The farm leader, who will take over from Hugo Biolcati as head of the SRA, added: “The floods are due to climate change, but they are also a result of negligence by public official who won‘t show their faces when we hold a meeting.
“The authorities haven’t done the work that they needed to do. Here, no infrastructure works have been undertaken in time or in a way to be able to mitigate problems caused by the excess rain,” Etchevehere added, as he spoke at the opening of the 48th Agricultural Exhibition in Coronel Dorrego.
He added: “In 2006, they branded us as prophets of doom and liars because we warned that beef would be imported, and we had to buy Uruguayan beef.
“Today, we are saying that cattle has lost its competitiveness once again, and doesn't have any incentives to offer investors.”
Continuing on that line, he said: “The number of cows is falling,” and that “cattle needs an urgent change to the rules of the game, the Roes (tax instrument) need to end, which would eliminate caps and would allow us to export freely.”
“While Uruguay is making headway with regard to beef exports, here sales abroad fell 24 percent between January and July of this year in comparison with the same period last year, and we also have smaller domestic consumption per person than in our neighbouring country.”
And discussing the wheat market, Etchevehere said: “Official intervention, which has been going on for six years, discourages the sowing season and generates additional caps as a consequence of closing exports and the ‘cartelization’ of demand.”
The second vice-president of the SRA added: “If, in the majority of cases we found buyers, we suffer from giving discounts costing between US$40 and US$50 a ton.

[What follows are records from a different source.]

(* ===== verification/FormatFloats.v ===== *)
(** The floating-point numbers in formatted messages: the [fmt::format("{:.6}F", value)] and
    [fmt::format("{:.12}", value)] of src/format_message.cpp, with the formatter of [FmtFloat].

    [FormatMessage] takes the two conversions as parameters; here they are defined, they are
    shown to be total and short, and the theorems on whole messages are stated for them. *)

From Stdlib Require Import ssreflect.
From stdpp Require Import list.
From S2P Require Import Prelude Errors FmtInt MsgpackObject FormatMessage Fmt FmtSpecs FmtBigint FmtDragon FmtCached FmtGrisu FmtFloat.

Open Scope general_if_scope.
Open Scope Z_scope.

(** ** The conversion of a float to a double *)

(** The bits of the double with the value of a float, whose 32 bits are given: the exponent is
    biased anew, and a subnormal number becomes a normal one. *)
Definition promote_magnitude (z : Z) : Z :=
  let biased := z / 2 ^ 23 in
  let m := z mod 2 ^ 23 in
  if biased =? 255 then 2047 * 2 ^ 52 + m * 2 ^ 29
  else if biased =? 0 then
    if m =? 0 then 0 else let k := Z.log2 m in (k + 874) * 2 ^ 52 + (m - 2 ^ k) * 2 ^ (52 - k)
  else (biased + 896) * 2 ^ 52 + m * 2 ^ 29.
Definition promote (z : Z) : Z :=
  (if Z.testbit z 31 then 2 ^ 63 else 0) + promote_magnitude (z mod 2 ^ 31).

(** ** The text *)

(** [{:.n}] *)
Definition fmt_precision (n : Z) (binary32 : bool) (u u32 : Z) : list byte :=
  match write no_shortest no_hexfloat 46 (style 0 n Byte.x00) binary32 u u32 with
  | Some (Ok t) => t
  | _ => []
  end.
Definition fmt_float32 (z : Z) : list byte := fmt_precision 6 true (promote (wrap32 z)) (wrap32 z).
Definition fmt_float64 (z : Z) : list byte := fmt_precision 12 false (wrap64 z) 0.

(** ** Equal values *)

Lemma assign_float_spec u :
  0 ≤ u < 2 ^ 31 →
  fst (assign_float u) =
  if u / 2 ^ 23 =? 0 then mk_fp (u mod 2 ^ 23) (- 149) else mk_fp (2 ^ 23 + u mod 2 ^ 23) (u / 2 ^ 23 - 150).
Proof.
  intros Hu. rw /assign_float /fp_assign. change (24 - 1) with 23. change (2 ^ 23 - 1) with (Z.ones 23). rw Z.land_ones //.
  assert (Z.shiftr (Z.land u (Z.ldiff (2 ^ 63 - 1) (Z.ones 23))) 23 = u / 2 ^ 23) as ->.
  { rw Z.shiftr_land. replace (Z.shiftr (Z.ldiff _ _) _) with (Z.ones 40) by done. rw Z.land_ones // Z.shiftr_div_pow2 // Z.mod_small //.
    split; [apply Z.div_pos; lia|apply Z.div_lt_upper_bound; lia]. }
  change (2 ^ (32 - 23 - 1) - 128 - 1) with 127. destruct (u / 2 ^ 23 =? 0); cbn iota beta zeta; [done|]. cbn [fst].
  f_equal; lia.
Qed.

(** A significand shifted to the left with the exponent decreased. *)
Lemma same_shift f e k : 0 ≤ k → same_number (mk_fp (f * 2 ^ k) (e - k)) (mk_fp f e).
Proof.
  intros Hk. rw /same_number /frac_num /frac_den. cbn [fp_f fp_e]. rw !Z.mul_1_l !Z.mul_1_r -!Z.mul_assoc. f_equal.
  rw -!Z.pow_add_r; [lia..|]. f_equal. lia.
Qed.

Lemma double_fields b m : 0 ≤ b < 2 ^ 11 → 0 ≤ m < 2 ^ 52 → double_biased (b * 2 ^ 52 + m) = b ∧ double_mantissa (b * 2 ^ 52 + m) = m.
Proof.
  intros Hb Hm. rw /double_biased /double_mantissa. rw Z.add_comm Z.div_add // (Z.div_small m) // Z.mod_add // !Z.mod_small //.
Qed.

(** The part of a float that is not its sign: a finite number keeps its value, and others are
    not finite either. *)
Lemma promote_spec z :
  0 ≤ z < 2 ^ 31 →
  0 ≤ promote_magnitude z < 2 ^ 63 ∧
  (promote_magnitude z < 2047 * 2 ^ 52 → same_number (read_float false (promote_magnitude z)) (read_float true z)).
Proof.
  intros Hz. assert (0 ≤ z / 2 ^ 23 < 256) as Hb by (split; [apply Z.div_pos; lia|apply Z.div_lt_upper_bound; lia]).
  pose proof (Z.mod_pos_bound z (2 ^ 23)) as Hm. rw /read_float assign_float_spec // /promote_magnitude.
  set (b := z / 2 ^ 23) in *. set (m := z mod 2 ^ 23) in *. clearbody b m.
  destruct (Z.eqb_spec b 255) as [E|E]; [split; lia|]. destruct (Z.eqb_spec b 0) as [E0|E0].
  - destruct (Z.eqb_spec m 0) as [->|Em]; [by split|].
    pose proof (Z.log2_spec m) as Hk. assert (Z.log2 m < 23) as Hlt by (apply Z.log2_lt_pow2; lia).
    pose proof (Z.log2_nonneg m). set (k := Z.log2 m) in *. clearbody k.
    assert (0 ≤ (m - 2 ^ k) * 2 ^ (52 - k) < 2 ^ 52) as Hr.
    { assert (2 ^ 52 = 2 ^ k * 2 ^ (52 - k)) as -> by (rw -Z.pow_add_r; [lia..|]; f_equal; lia).
      assert (0 < 2 ^ (52 - k)) by (apply Z.pow_pos_nonneg; lia). rw Z.pow_succ_r in Hk; [lia|]. nia. }
    split; [lia|]. intros _. rw assign_double_spec; [lia|]. destruct (double_fields (k + 874) _ ltac:(lia) Hr) as [-> ->].
    destruct (Z.eqb_spec (k + 874) 0); [lia|]. cbn [fst].
    replace (2 ^ 52 + (m - 2 ^ k) * 2 ^ (52 - k)) with (m * 2 ^ (52 - k)).
    { replace (k + 874 - 1075) with (- 149 - (52 - k)) by lia. apply same_shift. lia. }
    replace (2 ^ 52) with (2 ^ k * 2 ^ (52 - k)) by (rw -Z.pow_add_r; [lia..|]; f_equal; lia). lia.
  - split; [lia|]. intros _. rw assign_double_spec; [lia|]. destruct (double_fields (b + 896) (m * 2 ^ 29)) as [-> ->]; [lia..|].
    destruct (Z.eqb_spec (b + 896) 0); [lia|]. cbn [fst].
    replace (2 ^ 52 + m * 2 ^ 29) with ((2 ^ 23 + m) * 2 ^ 29) by lia. replace (b + 896 - 1075) with (b - 150 - 29) by lia. by apply same_shift.
Qed.

(** ** Length of the text *)

Lemma general_length sig exponent fs point size chars :
  f_format fs = ff_general → f_showpoint fs = true → 1 ≤ f_prec fs → sig ≠ [] → Z.of_nat (length sig) ≤ f_prec fs + 1 →
  - 1000 < exponent + Z.of_nat (length sig) - 1 < 1000 →
  float_layout sig exponent fs point = Some (size, chars) → Z.of_nat (length chars) ≤ f_prec fs + 8.
Proof.
  intros Hf Hs Hp Hne Hl Hexp E. rw (layout_size _ _ _ _ _ _ _ E); [done|].
  assert (Z.of_nat (length (sign_text (f_sgn fs))) ≤ 1) as Hsg by (by destruct (f_sgn fs)).
  assert (1 ≤ length sig)%nat by (destruct sig; [done|cbn; lia]).
  revert E. rw /float_layout /size_error /use_exp_format Hf.
  set (oe := exponent + Z.of_nat (length sig) - 1) in *. replace (0 <? f_prec fs) with true by (symmetry; apply Z.ltb_lt; lia).
  destruct (Z.ltb_spec oe (- 4)), (Z.leb_spec (f_prec fs) oe); cbn [orb].
  1-3: rw /layout_exp Hs; destruct (write_significand _ _ _); [|done]; destruct (write_exponent _); [|done]; intros [= <- _]; cbn [length point_text];
    destruct (Z.leb_spec 0 oe), (Z.leb_spec 100 (if 0 <=? oe then oe else - oe)); repeat case_match; lia.
  rw /layout_fixed Hs Hf. cbn [andb negb Z.b2z]. destruct (Z.leb_spec 0 exponent).
  - intros [= <- _]. destruct (Z.leb_spec (f_prec fs - (exponent + Z.of_nat (length sig))) 0); cbn [andb]; lia.
  - destruct (Z.ltb_spec 0 (exponent + Z.of_nat (length sig))).
    + destruct (write_significand _ _ _); [|done]. intros [= <- _]. destruct (Nat.eqb_spec (length sig) 0); [lia|]. cbn [andb]. repeat case_match; lia.
    + intros [= <- _]. destruct (Z.eqb_spec (Z.of_nat (length sig)) 0); [lia|]. destruct (Nat.eqb_spec (length sig) 0); [lia|]. cbn [andb]. repeat case_match; lia.
Qed.

Lemma unpadded right p size s : width_ p = 0 → 0 ≤ size → write_padded right p size s = s.
Proof.
  intros Hw Hs. rw /write_padded Hw. destruct (Z.ltb_spec size 0); [lia|]. rw Z.shiftr_0_l. cbn. by rw app_nil_r.
Qed.

(** The digits of a finite number: at least one, and at most one more than were asked for. *)
Lemma format_float_digits u u32 n (binary32 : bool) :
  0 ≤ u < 2047 * 2 ^ 52 → 1 ≤ n ≤ 767 → (binary32 = true → same_number (read_float false u) (read_float true u32)) →
  ∃ sig exp, format_float u u32 n (mk_float_specs false true binary32) = Some (sig, exp) ∧ Forall is_digit sig ∧ sig ≠ [] ∧
    Z.of_nat (length sig) ≤ n + 1 ∧ - 1000 < exp + Z.of_nat (length sig) - 1 < 1000.
Proof.
  intros Hu Hn H32. destruct (decide (u = 0)) as [->|Hne].
  { rw /format_float. change (0 =? 0) with true. cbn [fs_fixed negb]. rw orb_true_r. exists [char0], 0. split_and!; [done| |done|cbn; lia..].
    constructor; [|constructor]. rw /is_digit /char0. lia. }
  destruct (format_float_spec u u32 n (mk_float_specs false true binary32)) as (t & sig & exp & Ht & E & Hd & Hp & Hr & Hs); [lia..|done|].
  specialize (Hs eq_refl). cbn zeta in Hp. exists sig, exp. split; [done|]. split; [done|].
  assert (last_place (mk_float_specs false true binary32) n t = t + 1 - n) as Epl by (rw /last_place; cbn [fs_fixed]; lia). rw Epl in Hp.
  destruct Hp as [(? & Hle & _)|(-> & _ & H0)]; [split; [done|]; lia|].
  pose proof (exact_pos (read_float false u) t (t + 1 - n) Ht). lia.
Qed.

(** [{:.n}] is total, and its text is short. *)
Lemma fmt_precision_spec n binary32 u u32 :
  1 ≤ n ≤ 767 →
  (binary32 = true → u mod 2 ^ 63 < 2047 * 2 ^ 52 → same_number (read_float false (u mod 2 ^ 63)) (read_float true (u32 mod 2 ^ 31))) →
  ∃ t, write no_shortest no_hexfloat 46 (style 0 n Byte.x00) binary32 u u32 = Some (Ok t) ∧ Z.of_nat (length t) ≤ n + 8.
Proof.
  intros Hn H32. rw /write. change (parse_float_type_spec _) with (@Ok exn _ (mk_fspecs 0 ff_general sign_none false false (0 <? n))).
  replace (0 <? n) with true by (symmetry; apply Z.ltb_lt; lia). cbv iota beta zeta.
  set (fs := set_sgn _ _). assert (Z.of_nat (length (sign_text (f_sgn fs))) ≤ 1) as Hsg by (by destruct (f_sgn fs)).
  pose proof (Z.mod_pos_bound u (2 ^ 63)) as Hu. set (v := u mod 2 ^ 63) in *.
  destruct (Z.eqb_spec (double_biased v) 2047) as [Einf|Hfin].
  { eexists. split; [done|]. rw /write_nonfinite unpadded; [done|lia|]. rw length_map length_app.
    change (f_upper fs) with false. assert (length (nonfinite_text (double_mantissa v =? 0) false) = 3%nat) by (by destruct (_ =? 0)). lia. }
  assert (v < 2047 * 2 ^ 52) as Hv.
  { rw /double_biased in Hfin. assert (v / 2 ^ 52 < 2048) by (apply Z.div_lt_upper_bound; lia). assert (0 ≤ v / 2 ^ 52) by (apply Z.div_pos; lia).
    rw Z.mod_small in Hfin; [lia|]. pose proof (Z.div_mod v (2 ^ 52)). pose proof (Z.mod_pos_bound v (2 ^ 52)). lia. }
  change (FmtSpecs.align (style 0 n Byte.x00)) with align_none. cbv iota beta zeta. change (f_format fs) with ff_general. cbv iota.
  cbn [andb app]. rw /write_digits. change (digits_precision _ fs) with (if true then Some (if (0 <=? n) || true then n else 6) else None). rw orb_true_r.
  destruct (Z.ltb_spec n 0); [lia|]. change (grisu_specs fs binary32) with (mk_float_specs false true binary32).
  destruct (format_float_digits v (u32 mod 2 ^ 31) n binary32) as (sig & exp & -> & Hd & Hne & Hl & Hr); [lia|lia|auto|].
  change (f_locale fs) with false. rw /write_float.
  destruct (float_layout_reads sig exp (set_prec fs n) Hd) as (size & chars & z & M & E & El & _).
  { case_match; [split; [done|lia]|done]. }
  rw El. eexists. split; [done|]. rw unpadded; [done|by apply (layout_size_pos _ _ _ _ _ _ El)|]. rw length_map.
  apply (general_length sig exp (set_prec fs n) 46 size chars); [done|done|cbn; lia|done|done|done|done].
Qed.

Lemma fmt_float64_length z : (length (fmt_float64 z) ≤ 20)%nat.
Proof.
  rw /fmt_float64 /fmt_precision. destruct (fmt_precision_spec 12 false (wrap64 z) 0) as (t & -> & Hl); [lia|done|lia].
Qed.
Lemma fmt_float32_length z : (length (fmt_float32 z) ≤ 19)%nat.
Proof.
  rw /fmt_float32 /fmt_precision. pose proof (Z.mod_pos_bound (wrap32 z) (2 ^ 31)) as Hm.
  destruct (promote_spec (wrap32 z mod 2 ^ 31)) as [Hb Hs]; [lia|].
  assert (promote (wrap32 z) mod 2 ^ 63 = promote_magnitude (wrap32 z mod 2 ^ 31)) as Ep.
  { rw /promote. destruct (Z.testbit _ _); [rw -Z.add_mod_idemp_l // Z.mod_same //|]; by rw Z.add_0_l Z.mod_small. }
  destruct (fmt_precision_spec 6 true (promote (wrap32 z)) (wrap32 z)) as (t & -> & Hl); [lia| |lia].
  rw Ep. auto.
Qed.

(** ** Theorems *)

(** C33: formatting a message whose text is short enough, twice its length and five at most
    the limit, prints the whole object: the text [render] defines (literals, integers in
    decimal, numbers with six or twelve digits, quoted strings, hexadecimal binaries, bracketed
    and comma-separated items), with nothing cut and no comma left before a closing bracket.
    Twice the length, because strings are cut when the text with twice their size is over the
    limit. *)
Theorem format_message_renders o L :
  wf_object o = true → L < 2 ^ 32 →
  2 * Z.of_nat (length (render fmt_float32 fmt_float64 o)) + 5 ≤ L →
  format_message fmt_float32 fmt_float64 (Some (pack_object o)) L =
  Ok (render fmt_float32 fmt_float64 o).
Proof. apply format_message_renders_aux. Qed.

Definition sample_object : object :=
  ARRAY [POSITIVE_INTEGER 12; STR (chars "ab"); BIN [Byte.x0f]; FLOAT32 0x3FC00000;
    MAP [(BOOLEAN true, FLOAT64 0x3FF8000000000000)]; ARRAY []].

Lemma format_message_renders_witness :
  format_message fmt_float32 fmt_float64 (Some (pack_object sample_object)) 200 =
    Ok (render fmt_float32 fmt_float64 sample_object).
Proof. apply format_message_renders; [reflexivity|lia|vm_compute; discriminate]. Defined.

(** C34: formatting never throws (it is [noexcept]) and the output is bounded: for data below
    2 GiB, whatever the bytes are, it is at most 19 characters longer than the limit, where a
    limit below 5 counts as 5. *)
Theorem format_message_bounded data L :
  0 ≤ L ≤ 2 ^ 63 → message_data_ops.size data < 2 ^ 31 →
  ∃ s, format_message fmt_float32 fmt_float64 data L = Ok s ∧
    Z.of_nat (length s) ≤ Z.max L 5 + 19.
Proof.
  intros HL Hd. apply format_message_bounded_aux; [exact fmt_float32_length|exact fmt_float64_length|done|done].
Qed.

Lemma format_message_bounded_witness :
  ∃ s, format_message fmt_float32 fmt_float64 (Some [Byte.x93; Byte.xca; Byte.x00; Byte.x00; Byte.x00; Byte.x01; Byte.x01; Byte.xc1]) 10 = Ok s ∧
    Z.of_nat (length s) ≤ Z.max 10 5 + 19.
Proof. apply format_message_bounded; [lia|reflexivity]. Defined.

As a result, in Coronel
Dorrego, the wheat sowing season shrank by 50 percent in comparison with the previous season.”
He also called for an administration that “governs by including the whole population. Because in a true democracy, those who have different opinions are respected. In a true democracy, the national TV Network is not used to gang up on those who criticize the government. In a true democracy, the AFIP tax bureau would not be used as a domestication instrument.”